====== ENTRIES SUPPLIED ======
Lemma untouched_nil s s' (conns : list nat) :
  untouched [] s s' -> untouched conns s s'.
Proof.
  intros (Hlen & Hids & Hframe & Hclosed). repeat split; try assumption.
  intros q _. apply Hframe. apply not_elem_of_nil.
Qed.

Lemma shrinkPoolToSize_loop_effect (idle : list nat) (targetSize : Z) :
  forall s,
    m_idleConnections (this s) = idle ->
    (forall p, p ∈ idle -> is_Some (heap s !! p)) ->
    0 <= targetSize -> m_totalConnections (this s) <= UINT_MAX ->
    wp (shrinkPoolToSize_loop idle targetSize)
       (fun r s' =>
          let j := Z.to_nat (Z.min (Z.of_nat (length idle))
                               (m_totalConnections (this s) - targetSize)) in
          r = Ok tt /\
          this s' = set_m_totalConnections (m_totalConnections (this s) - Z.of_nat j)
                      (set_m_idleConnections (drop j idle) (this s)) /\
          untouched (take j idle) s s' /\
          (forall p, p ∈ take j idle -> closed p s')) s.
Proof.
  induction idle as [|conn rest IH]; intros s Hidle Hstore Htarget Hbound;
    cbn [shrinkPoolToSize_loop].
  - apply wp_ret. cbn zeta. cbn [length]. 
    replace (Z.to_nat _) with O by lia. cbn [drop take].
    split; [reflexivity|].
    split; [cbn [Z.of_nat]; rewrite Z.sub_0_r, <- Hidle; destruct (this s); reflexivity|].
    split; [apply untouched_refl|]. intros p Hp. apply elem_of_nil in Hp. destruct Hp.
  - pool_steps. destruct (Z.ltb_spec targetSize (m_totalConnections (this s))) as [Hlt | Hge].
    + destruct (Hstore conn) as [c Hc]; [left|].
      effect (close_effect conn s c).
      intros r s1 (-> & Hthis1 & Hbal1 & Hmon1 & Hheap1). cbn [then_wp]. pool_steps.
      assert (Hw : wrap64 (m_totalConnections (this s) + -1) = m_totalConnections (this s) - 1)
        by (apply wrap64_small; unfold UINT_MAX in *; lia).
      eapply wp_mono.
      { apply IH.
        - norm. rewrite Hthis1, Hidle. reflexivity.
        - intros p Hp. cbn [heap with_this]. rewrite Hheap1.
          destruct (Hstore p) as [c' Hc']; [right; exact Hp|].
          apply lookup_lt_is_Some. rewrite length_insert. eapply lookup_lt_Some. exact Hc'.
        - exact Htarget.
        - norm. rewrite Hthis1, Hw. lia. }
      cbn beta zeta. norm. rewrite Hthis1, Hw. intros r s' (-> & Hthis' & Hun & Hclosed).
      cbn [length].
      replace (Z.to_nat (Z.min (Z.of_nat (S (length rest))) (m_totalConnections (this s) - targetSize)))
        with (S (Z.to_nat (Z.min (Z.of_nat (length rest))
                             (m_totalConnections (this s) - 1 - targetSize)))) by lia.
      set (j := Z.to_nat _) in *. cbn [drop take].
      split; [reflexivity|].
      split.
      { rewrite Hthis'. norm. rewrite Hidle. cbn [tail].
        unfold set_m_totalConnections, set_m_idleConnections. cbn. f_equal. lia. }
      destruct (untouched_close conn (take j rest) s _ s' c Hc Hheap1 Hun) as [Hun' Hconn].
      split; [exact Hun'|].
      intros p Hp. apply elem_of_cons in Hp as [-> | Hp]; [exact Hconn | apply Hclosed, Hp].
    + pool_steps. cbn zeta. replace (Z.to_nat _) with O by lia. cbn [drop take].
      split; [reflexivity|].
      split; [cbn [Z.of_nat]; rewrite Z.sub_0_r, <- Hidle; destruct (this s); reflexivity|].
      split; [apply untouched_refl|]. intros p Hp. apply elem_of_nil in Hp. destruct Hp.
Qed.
======
====== ENTRIES SUPPLIED ======
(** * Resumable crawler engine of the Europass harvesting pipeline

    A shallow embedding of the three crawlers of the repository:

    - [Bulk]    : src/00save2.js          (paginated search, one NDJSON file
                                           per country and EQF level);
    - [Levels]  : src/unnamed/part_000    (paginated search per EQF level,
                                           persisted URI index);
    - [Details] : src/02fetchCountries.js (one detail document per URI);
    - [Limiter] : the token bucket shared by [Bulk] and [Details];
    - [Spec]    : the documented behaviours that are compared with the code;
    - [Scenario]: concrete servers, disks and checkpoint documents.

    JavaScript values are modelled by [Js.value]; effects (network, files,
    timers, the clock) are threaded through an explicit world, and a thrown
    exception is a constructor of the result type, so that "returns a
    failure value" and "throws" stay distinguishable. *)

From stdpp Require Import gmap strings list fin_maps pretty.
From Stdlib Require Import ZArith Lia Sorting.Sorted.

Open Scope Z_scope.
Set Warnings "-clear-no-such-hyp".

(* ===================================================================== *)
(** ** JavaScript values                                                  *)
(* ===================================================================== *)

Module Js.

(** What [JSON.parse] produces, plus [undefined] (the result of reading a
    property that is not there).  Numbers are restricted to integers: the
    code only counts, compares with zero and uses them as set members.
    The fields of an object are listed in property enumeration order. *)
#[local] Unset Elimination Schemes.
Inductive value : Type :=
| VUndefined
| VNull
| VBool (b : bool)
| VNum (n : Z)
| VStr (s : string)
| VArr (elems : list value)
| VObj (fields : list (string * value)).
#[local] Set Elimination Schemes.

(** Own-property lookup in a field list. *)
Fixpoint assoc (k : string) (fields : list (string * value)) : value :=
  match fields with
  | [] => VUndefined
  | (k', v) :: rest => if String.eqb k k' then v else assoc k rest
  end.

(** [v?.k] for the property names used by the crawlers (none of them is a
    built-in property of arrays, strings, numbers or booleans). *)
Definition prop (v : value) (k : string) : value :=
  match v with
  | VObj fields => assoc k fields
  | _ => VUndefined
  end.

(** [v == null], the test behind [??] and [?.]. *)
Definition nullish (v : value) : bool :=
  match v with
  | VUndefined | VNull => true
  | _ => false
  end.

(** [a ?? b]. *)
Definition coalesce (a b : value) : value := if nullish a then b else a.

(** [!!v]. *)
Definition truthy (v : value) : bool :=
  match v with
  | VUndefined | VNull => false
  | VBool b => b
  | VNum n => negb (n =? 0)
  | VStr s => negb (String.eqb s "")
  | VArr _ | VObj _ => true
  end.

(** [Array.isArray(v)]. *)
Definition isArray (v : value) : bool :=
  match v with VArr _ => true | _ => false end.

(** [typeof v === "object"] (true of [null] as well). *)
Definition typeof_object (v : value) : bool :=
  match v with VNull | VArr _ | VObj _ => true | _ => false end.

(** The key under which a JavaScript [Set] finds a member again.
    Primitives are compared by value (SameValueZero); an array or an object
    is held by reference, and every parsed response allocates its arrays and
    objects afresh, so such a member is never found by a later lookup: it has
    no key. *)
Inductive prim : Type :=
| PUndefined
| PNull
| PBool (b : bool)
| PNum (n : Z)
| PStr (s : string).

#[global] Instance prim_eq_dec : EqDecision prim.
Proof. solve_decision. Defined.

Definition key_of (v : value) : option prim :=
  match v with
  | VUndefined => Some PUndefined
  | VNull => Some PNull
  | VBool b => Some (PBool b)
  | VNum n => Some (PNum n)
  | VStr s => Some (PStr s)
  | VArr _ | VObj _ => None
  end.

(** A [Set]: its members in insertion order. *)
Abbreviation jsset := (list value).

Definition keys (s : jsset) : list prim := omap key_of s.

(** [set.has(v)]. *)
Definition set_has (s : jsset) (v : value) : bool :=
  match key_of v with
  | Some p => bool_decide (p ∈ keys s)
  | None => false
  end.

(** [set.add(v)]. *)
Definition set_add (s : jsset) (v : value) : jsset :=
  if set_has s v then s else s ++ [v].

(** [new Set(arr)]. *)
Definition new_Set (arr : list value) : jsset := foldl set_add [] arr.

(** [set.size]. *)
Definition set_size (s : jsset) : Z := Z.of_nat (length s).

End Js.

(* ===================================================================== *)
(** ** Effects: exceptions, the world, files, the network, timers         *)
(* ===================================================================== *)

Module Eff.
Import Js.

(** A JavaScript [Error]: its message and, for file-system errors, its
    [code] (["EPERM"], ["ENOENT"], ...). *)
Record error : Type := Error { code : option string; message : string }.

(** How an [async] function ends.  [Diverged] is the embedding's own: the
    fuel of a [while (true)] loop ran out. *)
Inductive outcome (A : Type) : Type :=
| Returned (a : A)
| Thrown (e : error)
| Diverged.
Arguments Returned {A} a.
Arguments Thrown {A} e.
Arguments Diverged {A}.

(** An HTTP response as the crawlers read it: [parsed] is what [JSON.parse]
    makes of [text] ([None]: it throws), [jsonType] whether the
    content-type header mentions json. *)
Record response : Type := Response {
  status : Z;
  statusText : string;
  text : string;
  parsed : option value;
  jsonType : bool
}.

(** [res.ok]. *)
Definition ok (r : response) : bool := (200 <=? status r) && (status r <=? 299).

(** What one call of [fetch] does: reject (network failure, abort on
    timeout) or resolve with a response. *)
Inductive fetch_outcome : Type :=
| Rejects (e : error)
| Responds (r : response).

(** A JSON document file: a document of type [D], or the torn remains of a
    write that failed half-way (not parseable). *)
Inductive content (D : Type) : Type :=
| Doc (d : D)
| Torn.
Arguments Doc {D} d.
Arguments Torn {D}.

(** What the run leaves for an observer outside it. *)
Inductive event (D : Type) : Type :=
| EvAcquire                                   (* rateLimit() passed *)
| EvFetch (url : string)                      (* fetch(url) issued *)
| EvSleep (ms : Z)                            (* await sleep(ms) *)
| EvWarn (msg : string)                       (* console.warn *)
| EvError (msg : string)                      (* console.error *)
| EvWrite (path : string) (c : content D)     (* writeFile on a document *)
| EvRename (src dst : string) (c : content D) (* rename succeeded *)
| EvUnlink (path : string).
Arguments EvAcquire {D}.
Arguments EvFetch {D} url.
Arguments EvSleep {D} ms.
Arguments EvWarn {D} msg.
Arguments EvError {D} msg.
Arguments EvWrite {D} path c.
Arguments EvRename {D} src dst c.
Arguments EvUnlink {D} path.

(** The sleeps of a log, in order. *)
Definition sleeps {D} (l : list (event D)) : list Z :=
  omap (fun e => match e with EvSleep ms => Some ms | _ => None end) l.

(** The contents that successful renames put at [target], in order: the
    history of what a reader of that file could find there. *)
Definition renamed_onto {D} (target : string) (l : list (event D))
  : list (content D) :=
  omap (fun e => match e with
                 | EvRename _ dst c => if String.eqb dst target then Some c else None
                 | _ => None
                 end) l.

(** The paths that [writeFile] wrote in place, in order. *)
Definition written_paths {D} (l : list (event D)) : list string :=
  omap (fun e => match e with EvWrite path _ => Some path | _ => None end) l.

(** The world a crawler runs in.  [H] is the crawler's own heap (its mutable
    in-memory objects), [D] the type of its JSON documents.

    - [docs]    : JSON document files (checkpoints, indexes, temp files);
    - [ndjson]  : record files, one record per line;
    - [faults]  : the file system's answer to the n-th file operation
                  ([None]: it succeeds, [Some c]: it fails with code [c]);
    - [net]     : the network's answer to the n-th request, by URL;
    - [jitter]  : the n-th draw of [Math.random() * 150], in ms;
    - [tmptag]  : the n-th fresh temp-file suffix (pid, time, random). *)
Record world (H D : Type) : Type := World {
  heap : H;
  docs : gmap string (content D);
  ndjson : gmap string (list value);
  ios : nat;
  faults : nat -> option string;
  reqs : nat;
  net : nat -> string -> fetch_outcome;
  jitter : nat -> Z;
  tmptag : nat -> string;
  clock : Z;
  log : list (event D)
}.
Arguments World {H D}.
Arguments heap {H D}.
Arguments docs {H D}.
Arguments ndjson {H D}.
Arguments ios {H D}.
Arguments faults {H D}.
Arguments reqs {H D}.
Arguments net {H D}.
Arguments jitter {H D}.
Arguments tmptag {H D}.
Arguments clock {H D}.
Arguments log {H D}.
======
====== ENTRIES SUPPLIED ======
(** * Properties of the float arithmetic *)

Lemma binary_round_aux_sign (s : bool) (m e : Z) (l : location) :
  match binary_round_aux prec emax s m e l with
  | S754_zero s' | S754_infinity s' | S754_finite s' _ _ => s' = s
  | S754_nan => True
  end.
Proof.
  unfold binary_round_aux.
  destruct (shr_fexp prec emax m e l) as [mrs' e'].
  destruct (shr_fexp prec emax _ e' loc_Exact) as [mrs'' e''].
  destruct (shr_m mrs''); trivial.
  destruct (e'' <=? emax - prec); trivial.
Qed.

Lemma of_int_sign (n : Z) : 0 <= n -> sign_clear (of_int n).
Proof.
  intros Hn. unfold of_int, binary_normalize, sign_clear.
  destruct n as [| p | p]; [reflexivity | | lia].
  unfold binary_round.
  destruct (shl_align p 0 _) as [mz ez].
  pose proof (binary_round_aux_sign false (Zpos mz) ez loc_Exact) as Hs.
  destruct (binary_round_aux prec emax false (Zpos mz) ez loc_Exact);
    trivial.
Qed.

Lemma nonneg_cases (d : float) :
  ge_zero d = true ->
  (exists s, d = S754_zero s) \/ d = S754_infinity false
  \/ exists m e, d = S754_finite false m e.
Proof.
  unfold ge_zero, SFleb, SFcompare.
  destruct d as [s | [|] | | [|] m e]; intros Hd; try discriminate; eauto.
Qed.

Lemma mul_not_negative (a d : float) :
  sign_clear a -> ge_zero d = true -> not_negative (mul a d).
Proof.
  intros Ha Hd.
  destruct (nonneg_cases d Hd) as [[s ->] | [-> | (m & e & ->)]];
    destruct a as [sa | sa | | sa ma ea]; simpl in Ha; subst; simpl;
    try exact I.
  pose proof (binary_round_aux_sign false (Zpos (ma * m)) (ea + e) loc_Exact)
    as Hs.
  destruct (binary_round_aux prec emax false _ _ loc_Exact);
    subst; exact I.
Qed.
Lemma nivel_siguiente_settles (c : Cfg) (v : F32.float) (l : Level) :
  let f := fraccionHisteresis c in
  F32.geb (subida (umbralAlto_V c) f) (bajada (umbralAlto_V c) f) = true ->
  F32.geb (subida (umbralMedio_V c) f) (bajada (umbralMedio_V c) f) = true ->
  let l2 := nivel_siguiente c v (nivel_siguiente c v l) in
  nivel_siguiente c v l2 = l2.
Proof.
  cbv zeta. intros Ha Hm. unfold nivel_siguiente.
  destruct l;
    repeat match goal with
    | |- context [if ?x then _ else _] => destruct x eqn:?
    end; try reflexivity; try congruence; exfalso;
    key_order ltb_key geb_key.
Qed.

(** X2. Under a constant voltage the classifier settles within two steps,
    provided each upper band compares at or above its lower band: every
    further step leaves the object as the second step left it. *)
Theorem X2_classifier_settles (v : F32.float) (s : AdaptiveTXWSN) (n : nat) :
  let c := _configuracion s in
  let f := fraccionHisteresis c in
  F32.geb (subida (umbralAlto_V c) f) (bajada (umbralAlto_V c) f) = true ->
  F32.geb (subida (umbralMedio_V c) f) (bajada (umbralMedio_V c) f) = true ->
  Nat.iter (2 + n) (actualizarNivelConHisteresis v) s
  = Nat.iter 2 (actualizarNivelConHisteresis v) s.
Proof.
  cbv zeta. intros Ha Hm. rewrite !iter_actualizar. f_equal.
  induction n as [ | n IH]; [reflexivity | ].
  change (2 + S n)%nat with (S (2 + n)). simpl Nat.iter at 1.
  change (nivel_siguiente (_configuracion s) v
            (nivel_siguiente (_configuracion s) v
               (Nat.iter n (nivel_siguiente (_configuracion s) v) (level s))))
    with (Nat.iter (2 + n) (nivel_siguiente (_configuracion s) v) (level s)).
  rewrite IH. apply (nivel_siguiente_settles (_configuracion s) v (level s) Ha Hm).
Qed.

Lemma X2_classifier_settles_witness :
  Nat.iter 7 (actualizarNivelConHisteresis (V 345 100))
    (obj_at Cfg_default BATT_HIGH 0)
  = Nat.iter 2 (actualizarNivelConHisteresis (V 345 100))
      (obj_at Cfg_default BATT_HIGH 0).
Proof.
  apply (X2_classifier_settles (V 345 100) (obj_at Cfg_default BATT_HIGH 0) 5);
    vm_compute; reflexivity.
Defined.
======
[WHAT TO DO]: Your answer should be a single number: the count of lines in the records that contain "response".

[EXERCISE OUTPUT]: 6